Joguei meus sapatos
para cima e eles incendiaram ao tocar a liberdade de um céu sem nuvens. Azul
sempre foi a cor do amor, sentimento aparafusado pela calmaria da água com a
destreza de um avô consertando um brinquedo querido.
Mas nem toda água é
azul. Eu sei disso por querer sentir como ontem.
Algum ontem.
Pés entremeados na
terra lamacenta, sujeira reciclável, dedos sujos rasgados por vidros limpos. É
necessário caminhar. Cheguei à margem do rio da minha vida. Contemplei-o da mesma
forma que havia feito outras vezes. – Vezes. Qualquer número multiplicado por
zero é igual a zero. Eu desenho o círculo perfeito. – Os mesmos tocos podres
sendo carregados pela água turva, a mesma ausência de peixes, deferência e
piano, o mesmo espelho lúgubre que delatava um monstro em tímido aproximar. Eu
espiava sabendo o que seria revelado. – Sou uma morte perfeita.
Olhei no outro lado
do rio e vi você.
Sua pele leitosa como
um exército de margaridas pós holocausto me deu nojo. Sorri como um lobo e lhe
disse que havia todas as respostas para suas perguntas ainda não formuladas no
leito do rio, permitindo que pequenos silvos por entre meus dentes afiados
escapassem elucidei que ter as respostas antes das perguntas era como colocar o
dedo antes de surgir a ferida. E todo toque é bom quando não há dor. Você
sorriu.
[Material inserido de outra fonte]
Lemma taskqueue_init_eq malloc sizeof_ucontext g :
  0 < sizeof_ucontext <= 2730 -> (forall k z, 0 < malloc k z) ->
  taskqueue_init malloc sizeof_ucontext g = Ok (0, fresh_pools malloc sizeof_ucontext).
Proof.
  intros Hs Hm. unfold taskqueue_init, task_init_mempool, mcell_init_mempool,
    context_init_mempool, stack_init_mempool.
  rewrite (create_pool_eq malloc 0) by done. simpl.
  rewrite (create_pool_eq malloc 2) by done. simpl.
  rewrite (create_pool_eq malloc 4) by (done || lia || (unfold TASK_CAPACITY; word_lia)). simpl.
  by rewrite (create_pool_eq malloc 6) by done.
Qed.

(** The pools in the order [taskqueue_init] creates them. *)
Definition pool_nth (g : pools) (i : nat) : option Mempool.mempool :=
  [task_mempool g; mcell_mempool g; p_context_pool g; p_stack_pool g] !! i.

(** Start-up: when memory is available [taskqueue_init] succeeds and all
    four pools hold their 786432 blocks with none handed out; none of the size
    computations overflows [int]. *)
Theorem taskqueue_init_ok (malloc : nat -> Z -> Z) (sizeof_ucontext : Z) (g : pools) :
  0 < sizeof_ucontext <= 2730 -> (forall k z, 0 < malloc k z) ->
  exists g', taskqueue_init malloc sizeof_ucontext g = Ok (0, g')
    /\ forall i p, pool_nth g' i = Some p ->
         Mempool.pool_ok p ∅ /\ Mempool.capacity p = 786432.
Proof.
  intros Hs Hm. exists (fresh_pools malloc sizeof_ucontext). split; [by apply taskqueue_init_eq|].
  intros [|[|[|[|i]]]] p [= <-]; (split; [|done]);
    (apply fresh_pool_ok; [apply Hm|done|first [done|lia]]).
Qed.
(** The state that switches back from the second context to the first. *)
Definition example_back (s1 : machine) : machine :=
  mk_machine (fun q => match q with RDI => 2048 | RSI => 1024 | RSP => 3400 | _ => 3 end) 0
    (mem s1) (x87_cw s1) (mxcsr s1) (fenv_mem s1) (mxcsr_mem s1).

Lemma example_mapped x :
  1024 <= x < 3584 -> x mod 8 = 0 -> is_Some (example_swap_mem !! x).
Proof.
  intros Hx Hm. unfold example_swap_mem. rewrite 4!lookup_insert_is_Some'. do 4 right.
  apply store_all_some. apply elem_of_dom. unfold example_swap_words.
  rewrite dom_list_to_map_L, elem_of_list_to_set, <- list_fmap_compose.
  apply list_elem_of_fmap. exists (Z.to_nat ((x - 1024) / 8)). split.
  - simpl. Z.div_mod_to_equations. lia.
  - apply elem_of_seq. split; [lia|]. simpl. Z.div_mod_to_equations. lia.
Qed.

Lemma example_ctx_mapped a : a = 1024 \/ a = 2048 -> ctx_mapped example_swap_mem a.
Proof. intros Ha off [Hoff H8]. apply example_mapped; [|Z.div_mod_to_equations]; lia. Qed.

Lemma example_saved_ctx : ctx_saved example_swap_mem 2048 example_saved 777.
Proof.
  constructor; [|by vm_compute..]. intros q off Hin.
  assert (Hf : forallb (fun x => bool_decide (example_swap_mem !! (2048 + x.2) = Some (example_saved x.1)))
    saved_regs = true) by by vm_compute.
  rewrite forallb_forall in Hf. specialize (Hf (q, off)).
  apply bool_decide_eq_true in Hf; [done|]. by apply list_elem_of_In.
Qed.

Lemma example_swap_pre : swap_pre example_machine 1024 2048 555 example_saved 777.
Proof.
  constructor.
  - reflexivity.
  - reflexivity.
  - unfold ctx_addr. lia.
  - unfold ctx_addr. lia.
  - lia.
  - apply (example_ctx_mapped 1024). by left.
  - split; eexists; vm_compute; reflexivity.
  - split; eexists; vm_compute; reflexivity.
  - split; by vm_compute.
  - by vm_compute.
  - unfold in_ctx. cbn [regs example_machine]. lia.
  - apply example_saved_ctx.
  - split; by vm_compute.
  - by apply (example_mapped 3520).
  - unfold in_ctx, example_saved. lia.
  - unfold in_ctx, example_saved. lia.
Qed.

Lemma example_switch_back k s1 :
  exec example_machine (code_of k) = Ok s1 ->
  switch_back example_machine s1 (example_back s1) 1024 2048 0.
Proof.
  intros E. destruct (exec_routine k _ _ _ _ _ _ example_swap_pre) as (s' & E' & _ & _ & Hf & Hm).
  ok_agree. unfold example_back.
  assert (Hfp : fp_mapped s' 1024 /\ fp_mapped s' 2048).
  { unfold fp_of in Hf. destruct k; injection Hf as _ _ F1 F2; unfold fp_mapped;
      rewrite F1, F2; split; split; eexists; vm_compute; reflexivity. }
  constructor; cbn [regs mem]; try reflexivity; try (unfold ctx_addr, in_ctx; lia); try apply Hfp.
  - intros off Hoff. pose proof (slot_in_ctx 2048 off Hoff) as Hin.
    rewrite Hm by (unfold in_ctx in *; simpl; lia). by apply example_ctx_mapped; [right|].
  - rewrite Hm by (unfold in_ctx; simpl; lia). by vm_compute.
  - rewrite Hm by (unfold in_ctx; simpl; lia). by apply example_mapped.
  - unfold in_ctx. cbn [regs example_machine]. lia.
Qed.

Lemma context_switch_roundtrip_witness :
  exists s1 s3, exec example_machine swapcontext_very_fast = Ok s1
    /\ exec (example_back s1) swapcontext_fast_to_control = Ok s3
    /\ resumed s3 (regs example_machine) 555.
Proof.
  destruct (context_switch_roundtrip VeryFast ToControl example_machine 1024 2048 555
    example_saved 777 example_swap_pre) as (s1 & E & _ & Hback).
  destruct (Hback (example_back s1) 2048 0 (example_switch_back VeryFast s1 E)) as (s3 & E3 & Hr).
  exists s1, s3. split; [exact E|]. split; [exact E3|exact Hr].
Defined.

Lemma preempted_fp_restored_witness :
  exists s1 s3, exec example_machine swapcontext_fast_to_control = Ok s1
    /\ exec (example_back s1) swapcontext_fast = Ok s3
    /\ mxcsr s3 = 8100 /\ x87_cw s3 = 639.
Proof.
  destruct (preempted_fp_restored example_machine 1024 2048 555
    example_saved 777 example_swap_pre) as (s1 & E & _ & _ & Hback).
  destruct (Hback (example_back s1) 2048 0 (example_switch_back ToControl s1 E) eq_refl eq_refl)
    as (s3 & E3 & H1 & H2).
  exists s1, s3. split; [exact E|]. split; [exact E3|]. split; [exact H1|exact H2].
Defined.

Lemma getcontext_fast_correct_witness :
  exists s', exec example_machine getcontext_fast = Ok s'
    /\ rip s' = 555 /\ regs s' RSP = 3016 /\ ctx_saved (mem s') 1024 (regs example_machine) 555.
Proof.
  destruct (getcontext_fast_correct example_machine 1024 555)
    as (s' & E & H1 & H2 & _ & _ & _ & _ & H3 & _).
  - reflexivity.
  - unfold ctx_addr. lia.
  - apply example_ctx_mapped. by left.
  - apply (sp_fpa _ _ _ _ _ _ example_swap_pre).
  - simpl. lia.
  - simpl. lia.
  - apply (sp_ret _ _ _ _ _ _ example_swap_pre).
  - unfold in_ctx. simpl. lia.
  - exists s'. split; [exact E|]. split; [exact H1|]. split; [exact H2|exact H3].
Defined.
Dois sextos do meu ser cogitou benquerer você, mas, não somos aquilo
que queremos ser.
Saltaste na água com
a força que eu desejava, projetei meu corpo logo em seguida.
Abri meus olhos e vi a
sujidade dançar em líquido palco turvo, braços e pernas sempre tão errantes
buscando algo, em nosso caso, profundo, pois somos feitos de lodo e não vamos
parar até tocar o fundo.
E no fundo estamos
amor.
Tudo é sujo e você é
branca.
Tudo é barro mas você
encanta.
Tuas vestes efêmeras
são como pétalas que com dois dedos se arranca. Te hipnotizo sem olhar, puxo
teu cabelo para trás, mastigo teu ombro no fundo do rio da sua vida.
E a cada segundo
respirar menos importa.
Se entregue amor, sei
como você gosta.
Abra sua boca e beba
dessa água turva enquanto dança em meus braços. Vire-se para gozar dentro da
minha íris, muito prazer, durante toda sua vida lhe esperei.
Sou sua morte sem
encontro marcado lhe forçando o prazer de um último viver.
E tudo a água irá levar.
Menos eu.
Saio do rio sem estar
molhado. Lá me aguardam novos calçados. É preciso caminhar e novamente assim o
faço.
Sem olhar para trás,
sequer para mim.
Um dia, você.
Tiago André
Vargas
12.10.2013
Pintura de Andrew Wyeth.
Oi Tiago, ao ler seus textos fico perturbado, porque são muitos sentidos que afloram. Há frases que permanecem incógnitas, outras eu decifro, e no final resquícios de sentimentos e emoções. Um grande abraço ao amigo escritor que com talento tece as palavras e sensações!